RECORD SET:

(** A created, modified or moved event one of whose paths passes the
    filter is handed to the decorated method. *)
Lemma emit_forwards (cls : Class) c hd cd ex ev w p :
  qualifying ev = true ->
  In p (event_paths ev) ->
  path_match star p = true ->
  excluded path_match ex p = false ->
  emit path_match (snd (__init__ cls c hd cd ex)) ev w
  = handler cls (fst (__init__ cls c hd cd ex), ev) w.
Proof.
  intros Hq Hin Hstar Hex. rewrite emit_started. unfold dispatch.
  rewrite init_exclude_list.
  change (default [] (Some (default [] ex))) with (default [] ex).
  cbn [ignore_directories event_handler snd __init__ andb].
  unfold bind, of_result.
  rewrite (match_any_paths_one_passes (default [] ex) (event_paths ev) p Hin Hstar Hex).
  destruct ev; try reflexivity. discriminate.
Qed.

(** C8, as amended.  The handler is built with [ignore_directories =
    False]: an event on a directory is handled exactly as the same
    event on a file, and a created, modified or moved directory with a
    path that passes the exclude filter reaches the gated change
    handler. *)
Theorem directory_events_are_forwarded old_time c hd cd ex :
  let cls := decorated_class relpath old_time in
  let self := fst (__init__ cls c hd cd ex) in
  let o := snd (__init__ cls c hd cd ex) in
  ignore_directories (event_handler o) = false
  /\ (forall ev d w,
        emit path_match o (with_directory d ev) w = emit path_match o ev w)
  /\ (forall ev w p,
        is_directory ev = true ->
        qualifying ev = true ->
        In p (event_paths ev) ->
        path_match star p = true ->
        excluded path_match ex p = false ->
        emit path_match o ev w = handler cls (self, ev) w).
Proof.
  intros cls self o. split; [reflexivity|]. split.
  - intros ev d w. subst o. rewrite !emit_started. unfold dispatch.
    cbn [ignore_directories event_handler snd __init__ andb].
    assert (Hp : event_paths (with_directory d ev) = event_paths ev)
      by (destruct ev; reflexivity).
    rewrite Hp. unfold bind, of_result.
    destruct (match_any_paths path_match (event_paths ev) _) as [[|]|x];
      try reflexivity.
    destruct ev; reflexivity.
  - intros ev w p _ Hq Hin Hstar Hex. apply (emit_forwards cls c hd cd ex ev w p); assumption.
Qed.

(** C10, as amended.  (1) An event all of whose paths (the source path
    and, for a move, the destination path) match an exclude pattern
    never reaches the change handler: the world is left as it was.
    (2) A created, modified or moved event with a path that the
    include-all pattern matches and no exclude pattern matches is
    forwarded to the gated handler; for a move one such path among the
    two is enough.  (3) [exclude_patterns=None] builds the same notifier
    as an empty list. *)
Theorem exclusion_filter (cls : Class) c hd cd ex :
  let self := fst (__init__ cls c hd cd ex) in
  let o := snd (__init__ cls c hd cd ex) in
  (forall ev w,
      Forall (fun p => excluded path_match ex p = true) (event_paths ev) ->
      snd (emit path_match o ev w) = w)
  /\ (forall ev w p,
        qualifying ev = true ->
        In p (event_paths ev) ->
        path_match star p = true ->
        excluded path_match ex p = false ->
        emit path_match o ev w = handler cls (self, ev) w)
  /\ __init__ cls c hd cd None = __init__ cls c hd cd (Some []).
Proof.
  intros self o. split; [|split].
  - intros ev w Hall. subst o. rewrite emit_started. unfold dispatch.
    rewrite init_exclude_list.
    change (default [] (Some (default [] ex))) with (default [] ex).
    cbn [ignore_directories event_handler snd __init__ andb].
    unfold bind, of_result.
    destruct (match_any_paths_all_excluded (default [] ex) (event_paths ev)) as [E|E];
      [exact Hall| |]; rewrite E; reflexivity.
  - intros ev w p Hq Hin Hstar Hex.
    apply (emit_forwards cls c hd cd ex ev w p); assumption.
  - reflexivity.
Qed.

(** After [stop] no event reaches the handler. *)
Lemma emit_after_stop o ev w : emit path_match (stop o) ev w = (Returns tt, w).
Proof. reflexivity. Qed.

End NotifierClaims.

(* ================================================================== *)
(** * Properties of the path functions *)
(* ================================================================== *)

Section PathFacts.
Definition originHttps : jsstring := lit "https://" ++ productionDomain.
Definition originHttp : jsstring := lit "http://" ++ productionDomain.

(** Length of the match of
    [/https?:\/\/mosaicmaster-production\.up\.railway\.app/] at the head of
    [s], if there is one. *)
Definition matchProductionOrigin (s : jsstring) : option nat :=
  if startsWith originHttps s then Some (length originHttps)
  else if startsWith originHttp s then Some (length originHttp)
  else None.

(** [s.replace(/https?:\/\/mosaicmaster-production\.up\.railway\.app/g, '')]:
    one pass from the left; the units of a match are skipped ([skip] counts
    those still to drop) and the scan resumes behind it. *)
Fixpoint replaceOrigin (skip : nat) (s : jsstring) : jsstring :=
  match s with
  | [] => []
  | c :: s' =>
      match skip with
      | S k => replaceOrigin k s'
      | O =>
          match matchProductionOrigin s with
          | Some n => replaceOrigin (pred n) s'
          | None => c :: replaceOrigin O s'
          end
      end
  end.

Definition stripProductionOrigin (s : jsstring) : jsstring := replaceOrigin O s.

(** The remainder behind a leading [https?:\/\/], if [s] has one. *)
Definition afterScheme (s : jsstring) : option jsstring :=
  if startsWith (lit "https://") s then Some (drop 8 s)
  else if startsWith (lit "http://") s then Some (drop 7 s)
  else None.

(** [/^.*p/] matches [s]: some run of units that are not line terminators,
    then [p]. *)
Fixpoint dotStarThen (p s : jsstring) : bool :=
  startsWith p s ||
  match s with
  | [] => false
  | c :: s' => negb (isLineTerminator c) && dotStarThen p s'
  end.

(** [url.match(/^https?:\/\/.*\/api\//)] is not null. *)
Definition matchesAbsoluteApi (s : jsstring) : bool :=
  match afterScheme s with
  | Some r => dotStarThen (lit "/api/") r
  | None => false
  end.

(** The rest of [s] behind its longest prefix of units other than [/]. *)
Fixpoint afterNonSlashes (s : jsstring) : jsstring :=
  match s with
  | [] => []
  | c :: s' => if c =? 47 then s else afterNonSlashes s'
  end.

(** [url.replace(/^https?:\/\/[^\/]+/, '')]: drops the scheme and the
    longest non-empty run of units other than [/]; unchanged when the
    pattern does not match. *)
Definition dropOrigin (s : jsstring) : jsstring :=
  match afterScheme s with
  | Some (c :: r) =>
      if c =? 47 then s else afterNonSlashes r
  | _ => s
  end.

(** The remainder behind the match of [/^.*?p/], the shortest run of
    units that are not line terminators followed by [p]. *)
Fixpoint afterLazyDotThen (p s : jsstring) : option jsstring :=
  if startsWith p s then Some (drop (length p) s)
  else match s with
       | [] => None
       | c :: s' => if isLineTerminator c then None else afterLazyDotThen p s'
       end.

(** [url.replace(/^.*?\/api\//, 'api/')] *)
Definition replaceUpToApi (s : jsstring) : jsstring :=
  match afterLazyDotThen (lit "/api/") s with
  | Some r => lit "api/" ++ r
  | None => s
  end.

(** The three rewriting steps applied to a string [url]. *)
Definition stripStep (url : jsstring) : jsstring :=
  if includes productionDomain url then stripProductionOrigin url else url.

Definition relativeStep (url : jsstring) : jsstring :=
  if matchesAbsoluteApi url then dropOrigin url else url.

Definition forceStep (url : jsstring) : jsstring :=
  if includes (lit "/api/") url && negb (startsWith (lit "/") url)
  then 47 :: replaceUpToApi url
  else url.

Definition rewriteUrl (url : jsstring) : jsstring :=
  forceStep (relativeStep (stripStep url)).

(** The first argument of [fetch]: a string, or something else (a
    [Request] or [URL] object), which every [typeof url === 'string'] test
    lets through untouched. *)
Inductive resource (Obj : Type) : Type :=
| UrlString (url : jsstring)
| UrlObject (o : Obj).
Arguments UrlString {Obj} url.
Arguments UrlObject {Obj} o.

(** The overriding [window.fetch]: rewrite, then call the stored original. *)
Definition fetch {Obj Options Response : Type}
    (originalFetch : resource Obj -> Options -> Response)
    (url : resource Obj) (options : Options) : Response :=
  let url :=
    match url with
    | UrlString s => UrlString (rewriteUrl s)
    | UrlObject o => UrlObject o
    end in
  originalFetch url options.

End FetchInterceptor.

(** ** The progress channel, client side *)

Module ProgressClient.
Import JS.

(** What [JSON.parse] returns.  Numbers are kept on the integer fragment. *)
#[warnings="-register-all"]
Inductive json : Type :=
| JNull
| JBool (b : bool)
| JNumber (z : Z)
| JString (s : jsstring)
| JArray (items : list json)
| JObject (members : list (jsstring * json)).

(** The result of reading a property: a parsed value, or [undefined]. *)
Inductive value : Type :=
| Undefined
| Of (j : json).

(** The member named [k] of an object; the last one wins, as in
    [JSON.parse]. *)
Fixpoint member (k : jsstring) (ms : list (jsstring * json)) : value :=
  match ms with
  | [] => Undefined
  | (k', v) :: ms' =>
      match member k ms' with
      | Undefined => if bool_decide (k' = k) then Of v else Undefined
      | found => found
      end
  end.

Inductive exn : Type :=
| SyntaxError
| TypeError.

(** [data.k] for a name [k] that no prototype defines (such as [progress]
    and [status]): a [TypeError] on [null], the member on an object,
    [undefined] on every other value. *)
Definition getProperty (k : jsstring) (data : json) : exn + value :=
  match data with
  | JNull => inl TypeError
  | JObject ms => inr (member k ms)
  | _ => inr Undefined
  end.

YOUR GOAL:
Pull out each line of the records holding the string "stripStep".

EXERCISE OUTPUT:
Definition stripStep (url : jsstring) : jsstring :=
  forceStep (relativeStep (stripStep url)).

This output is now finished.